— Try it —
Each line of the entries that mentions the string "Prop" needs to be reported.

============

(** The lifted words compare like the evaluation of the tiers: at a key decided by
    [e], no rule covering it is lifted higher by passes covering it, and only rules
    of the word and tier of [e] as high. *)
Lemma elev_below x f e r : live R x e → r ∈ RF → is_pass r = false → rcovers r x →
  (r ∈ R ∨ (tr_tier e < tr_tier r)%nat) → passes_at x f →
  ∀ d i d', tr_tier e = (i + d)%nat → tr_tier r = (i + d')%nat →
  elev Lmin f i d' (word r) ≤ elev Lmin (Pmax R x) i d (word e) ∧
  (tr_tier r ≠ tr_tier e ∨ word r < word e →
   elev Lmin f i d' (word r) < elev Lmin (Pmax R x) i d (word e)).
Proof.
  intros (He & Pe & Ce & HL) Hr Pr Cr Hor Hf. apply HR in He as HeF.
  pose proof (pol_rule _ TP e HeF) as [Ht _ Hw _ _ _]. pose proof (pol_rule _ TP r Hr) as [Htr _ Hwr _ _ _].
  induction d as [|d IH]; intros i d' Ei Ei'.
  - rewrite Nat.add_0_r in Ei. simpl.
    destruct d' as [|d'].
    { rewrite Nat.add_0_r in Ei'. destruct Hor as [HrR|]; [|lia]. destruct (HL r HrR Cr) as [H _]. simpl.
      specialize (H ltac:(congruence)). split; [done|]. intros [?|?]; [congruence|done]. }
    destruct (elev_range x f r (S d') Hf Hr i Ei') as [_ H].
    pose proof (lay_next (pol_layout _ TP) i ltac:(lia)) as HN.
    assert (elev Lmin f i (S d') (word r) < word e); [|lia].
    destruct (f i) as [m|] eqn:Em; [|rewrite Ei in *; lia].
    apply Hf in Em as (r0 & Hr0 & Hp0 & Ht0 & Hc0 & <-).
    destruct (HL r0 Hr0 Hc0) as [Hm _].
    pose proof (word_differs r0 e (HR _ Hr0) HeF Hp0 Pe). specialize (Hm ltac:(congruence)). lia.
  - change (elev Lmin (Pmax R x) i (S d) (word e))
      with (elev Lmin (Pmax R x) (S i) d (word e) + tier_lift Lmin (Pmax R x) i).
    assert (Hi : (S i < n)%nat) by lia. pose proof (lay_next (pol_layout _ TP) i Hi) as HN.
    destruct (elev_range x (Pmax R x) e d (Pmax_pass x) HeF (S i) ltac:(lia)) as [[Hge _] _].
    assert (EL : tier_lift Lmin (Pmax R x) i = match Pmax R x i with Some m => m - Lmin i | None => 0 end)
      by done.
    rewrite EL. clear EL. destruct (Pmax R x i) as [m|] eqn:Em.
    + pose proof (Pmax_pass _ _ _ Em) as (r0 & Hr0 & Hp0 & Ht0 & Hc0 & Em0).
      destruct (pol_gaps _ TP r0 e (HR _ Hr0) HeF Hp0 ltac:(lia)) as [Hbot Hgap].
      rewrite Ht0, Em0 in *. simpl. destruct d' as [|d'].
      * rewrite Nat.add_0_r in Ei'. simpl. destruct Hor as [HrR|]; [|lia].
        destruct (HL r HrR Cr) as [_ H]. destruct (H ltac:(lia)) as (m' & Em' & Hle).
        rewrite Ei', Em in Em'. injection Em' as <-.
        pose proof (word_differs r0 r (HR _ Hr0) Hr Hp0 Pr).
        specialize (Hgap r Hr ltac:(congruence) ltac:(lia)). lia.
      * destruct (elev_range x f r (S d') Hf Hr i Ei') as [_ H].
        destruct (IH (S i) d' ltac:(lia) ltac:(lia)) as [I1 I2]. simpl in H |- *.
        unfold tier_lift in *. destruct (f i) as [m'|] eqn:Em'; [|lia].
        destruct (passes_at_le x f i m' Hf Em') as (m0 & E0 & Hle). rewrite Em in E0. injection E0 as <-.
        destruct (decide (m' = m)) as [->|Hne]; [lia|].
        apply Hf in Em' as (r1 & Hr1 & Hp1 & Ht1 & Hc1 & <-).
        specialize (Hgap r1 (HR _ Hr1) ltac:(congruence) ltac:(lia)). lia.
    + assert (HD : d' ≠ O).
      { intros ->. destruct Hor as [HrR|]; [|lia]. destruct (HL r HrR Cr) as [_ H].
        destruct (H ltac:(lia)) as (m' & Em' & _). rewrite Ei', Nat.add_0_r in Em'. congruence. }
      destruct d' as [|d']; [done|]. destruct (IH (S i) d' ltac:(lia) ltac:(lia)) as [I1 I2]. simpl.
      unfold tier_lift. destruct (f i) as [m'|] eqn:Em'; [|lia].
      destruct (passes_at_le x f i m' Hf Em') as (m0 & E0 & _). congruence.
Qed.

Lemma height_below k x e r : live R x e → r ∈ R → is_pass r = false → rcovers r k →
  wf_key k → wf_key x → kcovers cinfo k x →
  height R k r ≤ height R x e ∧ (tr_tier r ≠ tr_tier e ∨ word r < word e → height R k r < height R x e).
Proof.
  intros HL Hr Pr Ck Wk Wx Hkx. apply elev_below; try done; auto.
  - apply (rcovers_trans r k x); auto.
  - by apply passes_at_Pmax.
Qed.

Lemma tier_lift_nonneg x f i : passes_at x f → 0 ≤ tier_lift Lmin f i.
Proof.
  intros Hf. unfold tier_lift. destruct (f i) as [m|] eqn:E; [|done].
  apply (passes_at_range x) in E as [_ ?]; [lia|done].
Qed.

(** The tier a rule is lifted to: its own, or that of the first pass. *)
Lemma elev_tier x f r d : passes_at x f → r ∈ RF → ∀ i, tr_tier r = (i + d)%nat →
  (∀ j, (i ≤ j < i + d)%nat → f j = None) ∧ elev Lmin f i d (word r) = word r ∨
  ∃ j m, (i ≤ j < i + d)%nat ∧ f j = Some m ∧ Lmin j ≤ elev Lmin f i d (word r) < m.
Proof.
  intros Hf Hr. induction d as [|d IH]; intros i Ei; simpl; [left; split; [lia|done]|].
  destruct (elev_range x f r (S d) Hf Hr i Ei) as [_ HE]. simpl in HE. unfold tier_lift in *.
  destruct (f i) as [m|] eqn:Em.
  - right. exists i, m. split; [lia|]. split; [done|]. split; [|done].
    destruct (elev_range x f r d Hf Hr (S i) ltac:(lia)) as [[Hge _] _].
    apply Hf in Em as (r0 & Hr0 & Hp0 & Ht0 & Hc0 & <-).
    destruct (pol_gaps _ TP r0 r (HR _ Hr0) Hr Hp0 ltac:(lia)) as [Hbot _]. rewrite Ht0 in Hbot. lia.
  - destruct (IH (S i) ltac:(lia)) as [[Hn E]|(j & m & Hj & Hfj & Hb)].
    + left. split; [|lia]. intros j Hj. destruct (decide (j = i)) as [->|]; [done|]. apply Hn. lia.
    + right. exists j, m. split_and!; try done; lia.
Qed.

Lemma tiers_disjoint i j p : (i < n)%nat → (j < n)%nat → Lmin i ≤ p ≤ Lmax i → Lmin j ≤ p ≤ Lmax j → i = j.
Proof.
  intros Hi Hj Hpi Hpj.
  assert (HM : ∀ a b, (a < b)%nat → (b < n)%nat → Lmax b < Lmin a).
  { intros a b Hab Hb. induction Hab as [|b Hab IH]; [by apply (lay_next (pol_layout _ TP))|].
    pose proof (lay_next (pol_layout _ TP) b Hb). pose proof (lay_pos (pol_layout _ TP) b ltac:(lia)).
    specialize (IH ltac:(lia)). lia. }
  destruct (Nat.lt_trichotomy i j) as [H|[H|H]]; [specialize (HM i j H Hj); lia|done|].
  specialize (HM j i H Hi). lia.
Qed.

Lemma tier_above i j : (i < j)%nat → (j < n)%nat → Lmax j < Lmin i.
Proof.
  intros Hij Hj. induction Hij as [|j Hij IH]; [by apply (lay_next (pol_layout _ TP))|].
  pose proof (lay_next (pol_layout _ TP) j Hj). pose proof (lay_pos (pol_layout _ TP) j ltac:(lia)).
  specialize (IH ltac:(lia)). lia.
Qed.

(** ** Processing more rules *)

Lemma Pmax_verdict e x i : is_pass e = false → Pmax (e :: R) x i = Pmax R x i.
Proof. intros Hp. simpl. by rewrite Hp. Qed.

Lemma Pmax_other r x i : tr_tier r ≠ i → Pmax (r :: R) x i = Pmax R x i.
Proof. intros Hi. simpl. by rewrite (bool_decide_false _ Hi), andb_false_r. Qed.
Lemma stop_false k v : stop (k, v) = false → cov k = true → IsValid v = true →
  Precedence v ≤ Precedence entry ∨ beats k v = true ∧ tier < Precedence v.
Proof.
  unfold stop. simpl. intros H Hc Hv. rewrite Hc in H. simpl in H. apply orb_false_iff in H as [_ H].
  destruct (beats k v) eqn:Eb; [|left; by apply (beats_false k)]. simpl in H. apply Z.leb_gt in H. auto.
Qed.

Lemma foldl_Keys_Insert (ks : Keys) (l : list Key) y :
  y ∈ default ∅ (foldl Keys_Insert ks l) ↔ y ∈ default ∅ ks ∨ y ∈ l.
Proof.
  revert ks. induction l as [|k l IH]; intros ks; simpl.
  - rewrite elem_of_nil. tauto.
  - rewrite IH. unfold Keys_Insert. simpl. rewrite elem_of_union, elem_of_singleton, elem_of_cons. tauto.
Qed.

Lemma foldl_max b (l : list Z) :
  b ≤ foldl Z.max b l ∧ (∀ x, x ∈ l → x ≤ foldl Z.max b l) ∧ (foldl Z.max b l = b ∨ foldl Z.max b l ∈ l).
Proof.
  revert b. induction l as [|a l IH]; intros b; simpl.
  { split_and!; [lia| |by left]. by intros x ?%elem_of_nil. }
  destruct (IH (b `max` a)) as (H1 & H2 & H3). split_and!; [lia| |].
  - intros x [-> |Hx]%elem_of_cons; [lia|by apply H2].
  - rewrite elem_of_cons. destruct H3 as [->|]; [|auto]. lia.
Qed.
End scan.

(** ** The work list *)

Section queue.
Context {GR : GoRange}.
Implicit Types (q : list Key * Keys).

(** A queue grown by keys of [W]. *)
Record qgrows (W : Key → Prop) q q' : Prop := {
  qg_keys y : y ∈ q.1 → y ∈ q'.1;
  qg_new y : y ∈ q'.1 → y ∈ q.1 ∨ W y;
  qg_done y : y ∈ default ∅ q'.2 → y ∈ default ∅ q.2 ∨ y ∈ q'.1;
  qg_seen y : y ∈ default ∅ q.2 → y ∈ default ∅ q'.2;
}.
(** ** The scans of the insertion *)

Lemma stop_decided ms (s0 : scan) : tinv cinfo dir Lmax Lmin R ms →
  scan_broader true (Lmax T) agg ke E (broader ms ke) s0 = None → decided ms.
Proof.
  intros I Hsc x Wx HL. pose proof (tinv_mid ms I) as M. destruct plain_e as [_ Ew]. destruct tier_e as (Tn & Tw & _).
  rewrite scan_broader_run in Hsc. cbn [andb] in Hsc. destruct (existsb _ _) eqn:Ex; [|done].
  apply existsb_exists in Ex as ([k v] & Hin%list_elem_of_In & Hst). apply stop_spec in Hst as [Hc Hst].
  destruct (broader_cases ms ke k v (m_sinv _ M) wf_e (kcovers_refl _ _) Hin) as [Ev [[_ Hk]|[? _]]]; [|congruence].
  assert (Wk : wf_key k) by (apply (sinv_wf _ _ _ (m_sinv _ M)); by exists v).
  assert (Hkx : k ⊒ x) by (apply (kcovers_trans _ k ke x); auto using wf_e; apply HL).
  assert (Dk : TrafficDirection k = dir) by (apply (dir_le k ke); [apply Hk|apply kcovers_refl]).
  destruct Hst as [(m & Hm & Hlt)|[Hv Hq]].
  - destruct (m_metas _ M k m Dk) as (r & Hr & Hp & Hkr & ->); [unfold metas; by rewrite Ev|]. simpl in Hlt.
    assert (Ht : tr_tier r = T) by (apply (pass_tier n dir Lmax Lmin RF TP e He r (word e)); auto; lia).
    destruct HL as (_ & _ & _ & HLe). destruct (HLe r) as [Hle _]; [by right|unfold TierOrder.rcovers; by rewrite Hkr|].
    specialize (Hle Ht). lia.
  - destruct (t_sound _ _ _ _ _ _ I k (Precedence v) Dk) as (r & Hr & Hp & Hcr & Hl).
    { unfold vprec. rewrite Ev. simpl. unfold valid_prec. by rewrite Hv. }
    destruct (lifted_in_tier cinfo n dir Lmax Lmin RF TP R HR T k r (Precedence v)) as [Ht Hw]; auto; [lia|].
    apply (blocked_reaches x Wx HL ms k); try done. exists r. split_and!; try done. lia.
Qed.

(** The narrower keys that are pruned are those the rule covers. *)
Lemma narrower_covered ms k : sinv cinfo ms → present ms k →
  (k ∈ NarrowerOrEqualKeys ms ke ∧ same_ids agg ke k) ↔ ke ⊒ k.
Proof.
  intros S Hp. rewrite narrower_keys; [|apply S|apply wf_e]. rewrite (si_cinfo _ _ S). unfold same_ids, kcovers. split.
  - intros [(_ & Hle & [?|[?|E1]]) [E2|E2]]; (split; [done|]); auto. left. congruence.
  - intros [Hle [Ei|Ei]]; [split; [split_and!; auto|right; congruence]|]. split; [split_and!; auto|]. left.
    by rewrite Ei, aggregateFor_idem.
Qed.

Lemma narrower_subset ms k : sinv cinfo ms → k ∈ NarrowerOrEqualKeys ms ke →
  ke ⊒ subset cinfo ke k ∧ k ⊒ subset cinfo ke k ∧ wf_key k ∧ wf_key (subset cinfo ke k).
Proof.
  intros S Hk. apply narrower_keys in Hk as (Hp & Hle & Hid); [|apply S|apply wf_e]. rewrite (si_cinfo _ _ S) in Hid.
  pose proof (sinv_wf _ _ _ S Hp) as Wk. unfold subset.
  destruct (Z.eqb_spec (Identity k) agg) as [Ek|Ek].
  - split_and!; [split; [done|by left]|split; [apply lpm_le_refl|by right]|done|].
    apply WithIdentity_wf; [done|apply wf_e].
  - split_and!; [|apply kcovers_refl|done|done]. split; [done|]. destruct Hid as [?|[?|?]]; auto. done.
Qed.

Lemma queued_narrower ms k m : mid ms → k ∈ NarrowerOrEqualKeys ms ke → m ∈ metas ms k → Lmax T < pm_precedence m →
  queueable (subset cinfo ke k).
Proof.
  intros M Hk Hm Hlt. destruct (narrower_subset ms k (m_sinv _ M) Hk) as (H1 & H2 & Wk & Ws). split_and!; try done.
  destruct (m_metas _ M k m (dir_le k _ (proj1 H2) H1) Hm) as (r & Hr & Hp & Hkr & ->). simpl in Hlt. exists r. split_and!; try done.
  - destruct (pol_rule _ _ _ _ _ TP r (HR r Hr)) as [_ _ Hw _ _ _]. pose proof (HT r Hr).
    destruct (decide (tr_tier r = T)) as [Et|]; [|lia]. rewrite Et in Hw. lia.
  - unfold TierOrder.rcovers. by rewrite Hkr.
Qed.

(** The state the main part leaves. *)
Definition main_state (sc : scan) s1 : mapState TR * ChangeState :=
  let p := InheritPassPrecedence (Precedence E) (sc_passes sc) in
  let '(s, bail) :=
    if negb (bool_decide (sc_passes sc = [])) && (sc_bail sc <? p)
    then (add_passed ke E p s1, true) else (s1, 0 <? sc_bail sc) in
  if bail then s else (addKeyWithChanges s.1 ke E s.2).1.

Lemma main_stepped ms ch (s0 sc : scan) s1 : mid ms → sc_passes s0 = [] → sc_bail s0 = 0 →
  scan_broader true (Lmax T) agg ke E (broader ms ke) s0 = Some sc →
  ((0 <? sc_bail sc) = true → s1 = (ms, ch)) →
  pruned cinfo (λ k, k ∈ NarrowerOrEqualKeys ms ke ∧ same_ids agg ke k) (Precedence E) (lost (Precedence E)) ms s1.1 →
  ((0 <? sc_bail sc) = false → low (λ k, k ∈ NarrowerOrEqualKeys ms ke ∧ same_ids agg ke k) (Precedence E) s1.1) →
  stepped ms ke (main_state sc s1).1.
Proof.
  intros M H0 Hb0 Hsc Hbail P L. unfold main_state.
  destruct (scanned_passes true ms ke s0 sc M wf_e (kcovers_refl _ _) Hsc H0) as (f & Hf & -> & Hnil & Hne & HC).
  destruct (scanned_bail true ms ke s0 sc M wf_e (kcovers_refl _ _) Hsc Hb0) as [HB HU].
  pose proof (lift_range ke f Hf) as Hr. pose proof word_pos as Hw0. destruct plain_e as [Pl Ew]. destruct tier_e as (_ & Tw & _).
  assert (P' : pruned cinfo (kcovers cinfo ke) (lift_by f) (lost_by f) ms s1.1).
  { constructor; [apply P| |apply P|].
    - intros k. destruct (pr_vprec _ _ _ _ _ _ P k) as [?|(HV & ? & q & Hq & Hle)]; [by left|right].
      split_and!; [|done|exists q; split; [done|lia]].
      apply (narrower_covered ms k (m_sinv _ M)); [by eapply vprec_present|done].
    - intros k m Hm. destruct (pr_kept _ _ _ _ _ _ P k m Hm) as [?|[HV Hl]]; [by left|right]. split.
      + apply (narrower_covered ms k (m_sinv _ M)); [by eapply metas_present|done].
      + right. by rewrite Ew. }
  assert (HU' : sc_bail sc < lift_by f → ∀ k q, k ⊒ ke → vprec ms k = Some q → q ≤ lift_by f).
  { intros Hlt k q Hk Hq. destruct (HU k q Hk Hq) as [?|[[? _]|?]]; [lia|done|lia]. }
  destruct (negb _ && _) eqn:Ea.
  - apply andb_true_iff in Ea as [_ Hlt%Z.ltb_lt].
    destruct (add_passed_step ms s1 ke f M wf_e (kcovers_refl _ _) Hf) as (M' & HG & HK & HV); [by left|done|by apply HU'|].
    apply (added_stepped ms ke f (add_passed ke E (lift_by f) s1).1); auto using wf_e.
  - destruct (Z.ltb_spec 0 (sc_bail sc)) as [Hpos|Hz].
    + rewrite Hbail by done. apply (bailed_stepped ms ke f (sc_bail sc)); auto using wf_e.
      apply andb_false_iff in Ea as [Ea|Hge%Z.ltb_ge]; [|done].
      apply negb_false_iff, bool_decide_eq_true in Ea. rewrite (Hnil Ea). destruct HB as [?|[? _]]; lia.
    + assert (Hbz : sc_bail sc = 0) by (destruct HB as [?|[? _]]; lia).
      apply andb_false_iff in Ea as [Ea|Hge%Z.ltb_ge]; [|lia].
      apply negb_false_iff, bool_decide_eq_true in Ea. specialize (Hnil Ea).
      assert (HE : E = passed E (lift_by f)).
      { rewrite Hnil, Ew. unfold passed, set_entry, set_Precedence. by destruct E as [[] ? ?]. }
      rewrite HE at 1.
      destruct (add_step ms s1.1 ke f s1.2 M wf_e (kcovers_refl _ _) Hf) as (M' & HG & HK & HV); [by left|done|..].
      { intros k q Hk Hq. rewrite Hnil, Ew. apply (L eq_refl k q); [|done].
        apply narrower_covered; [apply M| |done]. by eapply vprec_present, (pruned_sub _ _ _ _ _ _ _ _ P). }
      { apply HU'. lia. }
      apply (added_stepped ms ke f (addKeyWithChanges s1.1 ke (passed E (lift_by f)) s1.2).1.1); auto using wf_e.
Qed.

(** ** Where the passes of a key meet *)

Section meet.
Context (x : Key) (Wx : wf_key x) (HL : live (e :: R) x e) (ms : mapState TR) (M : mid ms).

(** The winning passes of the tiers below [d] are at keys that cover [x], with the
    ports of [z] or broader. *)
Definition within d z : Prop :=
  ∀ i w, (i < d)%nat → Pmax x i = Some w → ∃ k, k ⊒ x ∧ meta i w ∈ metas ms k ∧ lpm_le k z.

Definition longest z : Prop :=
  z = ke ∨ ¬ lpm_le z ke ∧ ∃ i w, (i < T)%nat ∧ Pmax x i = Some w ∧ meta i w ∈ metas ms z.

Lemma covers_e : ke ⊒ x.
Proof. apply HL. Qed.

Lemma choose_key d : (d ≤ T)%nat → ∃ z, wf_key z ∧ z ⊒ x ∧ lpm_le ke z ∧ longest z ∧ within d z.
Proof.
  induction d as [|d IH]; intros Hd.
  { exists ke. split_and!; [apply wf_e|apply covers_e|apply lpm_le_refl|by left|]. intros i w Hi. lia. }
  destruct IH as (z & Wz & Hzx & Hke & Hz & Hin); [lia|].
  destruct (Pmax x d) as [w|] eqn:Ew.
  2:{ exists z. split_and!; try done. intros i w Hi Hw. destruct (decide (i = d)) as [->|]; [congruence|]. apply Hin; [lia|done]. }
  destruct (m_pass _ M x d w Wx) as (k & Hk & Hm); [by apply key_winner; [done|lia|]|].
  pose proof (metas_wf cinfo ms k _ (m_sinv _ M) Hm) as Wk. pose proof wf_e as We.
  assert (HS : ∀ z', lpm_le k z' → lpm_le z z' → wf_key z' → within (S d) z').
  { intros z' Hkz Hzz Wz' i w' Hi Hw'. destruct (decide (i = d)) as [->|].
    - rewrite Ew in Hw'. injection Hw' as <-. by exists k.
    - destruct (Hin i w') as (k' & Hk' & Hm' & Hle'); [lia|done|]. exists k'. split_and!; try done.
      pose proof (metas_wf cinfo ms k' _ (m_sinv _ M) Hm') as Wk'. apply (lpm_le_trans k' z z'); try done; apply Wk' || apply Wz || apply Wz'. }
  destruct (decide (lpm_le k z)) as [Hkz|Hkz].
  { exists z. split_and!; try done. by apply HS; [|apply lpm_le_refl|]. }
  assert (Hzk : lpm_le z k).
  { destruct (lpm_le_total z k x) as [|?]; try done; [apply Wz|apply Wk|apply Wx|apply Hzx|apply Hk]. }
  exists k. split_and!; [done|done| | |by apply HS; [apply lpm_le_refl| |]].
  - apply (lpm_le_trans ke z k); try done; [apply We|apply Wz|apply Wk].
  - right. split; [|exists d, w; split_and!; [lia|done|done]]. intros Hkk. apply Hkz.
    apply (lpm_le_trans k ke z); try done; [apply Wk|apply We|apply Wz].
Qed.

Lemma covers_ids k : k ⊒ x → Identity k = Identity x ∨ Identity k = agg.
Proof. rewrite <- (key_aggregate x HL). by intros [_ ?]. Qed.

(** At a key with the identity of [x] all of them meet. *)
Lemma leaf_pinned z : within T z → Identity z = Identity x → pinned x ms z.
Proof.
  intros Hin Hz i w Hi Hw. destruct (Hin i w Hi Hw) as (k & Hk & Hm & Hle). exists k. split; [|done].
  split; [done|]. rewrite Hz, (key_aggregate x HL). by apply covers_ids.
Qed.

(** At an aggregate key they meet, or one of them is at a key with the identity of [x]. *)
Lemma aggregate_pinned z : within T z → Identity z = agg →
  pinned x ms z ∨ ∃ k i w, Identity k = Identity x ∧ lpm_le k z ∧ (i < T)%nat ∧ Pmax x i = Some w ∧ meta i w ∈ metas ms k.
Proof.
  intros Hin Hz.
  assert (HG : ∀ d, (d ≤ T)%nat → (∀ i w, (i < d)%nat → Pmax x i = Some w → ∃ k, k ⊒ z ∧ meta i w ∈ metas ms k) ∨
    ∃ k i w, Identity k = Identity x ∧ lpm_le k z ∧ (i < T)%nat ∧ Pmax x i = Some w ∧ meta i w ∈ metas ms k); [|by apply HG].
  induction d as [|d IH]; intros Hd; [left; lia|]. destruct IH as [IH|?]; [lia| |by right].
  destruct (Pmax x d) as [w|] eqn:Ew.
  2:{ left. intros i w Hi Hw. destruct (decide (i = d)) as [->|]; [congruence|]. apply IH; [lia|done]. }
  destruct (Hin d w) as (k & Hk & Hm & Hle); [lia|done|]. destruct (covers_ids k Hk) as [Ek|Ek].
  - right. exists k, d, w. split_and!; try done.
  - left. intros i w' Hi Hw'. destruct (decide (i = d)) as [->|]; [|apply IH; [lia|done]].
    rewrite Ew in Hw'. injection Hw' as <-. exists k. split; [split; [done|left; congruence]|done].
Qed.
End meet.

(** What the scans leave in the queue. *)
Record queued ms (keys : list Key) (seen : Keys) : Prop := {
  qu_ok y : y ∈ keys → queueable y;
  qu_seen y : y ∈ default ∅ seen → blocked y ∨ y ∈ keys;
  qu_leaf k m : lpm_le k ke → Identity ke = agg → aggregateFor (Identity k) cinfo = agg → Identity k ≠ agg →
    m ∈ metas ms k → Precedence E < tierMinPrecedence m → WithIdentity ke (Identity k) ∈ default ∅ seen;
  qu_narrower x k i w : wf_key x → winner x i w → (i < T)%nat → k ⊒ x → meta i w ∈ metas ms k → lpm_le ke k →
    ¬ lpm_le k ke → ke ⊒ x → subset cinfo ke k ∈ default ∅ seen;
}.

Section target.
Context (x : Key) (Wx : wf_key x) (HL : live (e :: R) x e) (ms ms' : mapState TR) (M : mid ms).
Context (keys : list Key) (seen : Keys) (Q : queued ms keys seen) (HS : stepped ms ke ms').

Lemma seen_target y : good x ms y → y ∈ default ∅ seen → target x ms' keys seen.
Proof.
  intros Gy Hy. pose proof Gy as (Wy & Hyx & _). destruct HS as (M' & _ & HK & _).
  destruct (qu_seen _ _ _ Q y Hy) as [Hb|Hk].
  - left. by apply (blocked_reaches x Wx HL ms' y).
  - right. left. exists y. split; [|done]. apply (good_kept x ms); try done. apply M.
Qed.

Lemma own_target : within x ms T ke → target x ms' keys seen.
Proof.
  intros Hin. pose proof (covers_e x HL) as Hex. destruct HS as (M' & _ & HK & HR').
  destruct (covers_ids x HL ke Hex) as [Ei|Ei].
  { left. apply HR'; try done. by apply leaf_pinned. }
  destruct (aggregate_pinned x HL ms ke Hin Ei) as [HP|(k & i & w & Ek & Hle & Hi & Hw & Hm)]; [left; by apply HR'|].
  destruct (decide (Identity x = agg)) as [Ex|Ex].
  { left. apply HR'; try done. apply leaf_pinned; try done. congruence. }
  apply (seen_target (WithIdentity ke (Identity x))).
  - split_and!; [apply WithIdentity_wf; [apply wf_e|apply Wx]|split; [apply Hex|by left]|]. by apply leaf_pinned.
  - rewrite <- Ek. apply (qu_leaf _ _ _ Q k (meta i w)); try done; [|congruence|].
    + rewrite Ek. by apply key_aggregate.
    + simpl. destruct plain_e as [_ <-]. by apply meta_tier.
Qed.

============

— Task output —
Record qgrows (W : Key → Prop) q q' : Prop := {
Definition within d z : Prop :=
Definition longest z : Prop :=
Record queued ms (keys : list Key) (seen : Keys) : Prop := {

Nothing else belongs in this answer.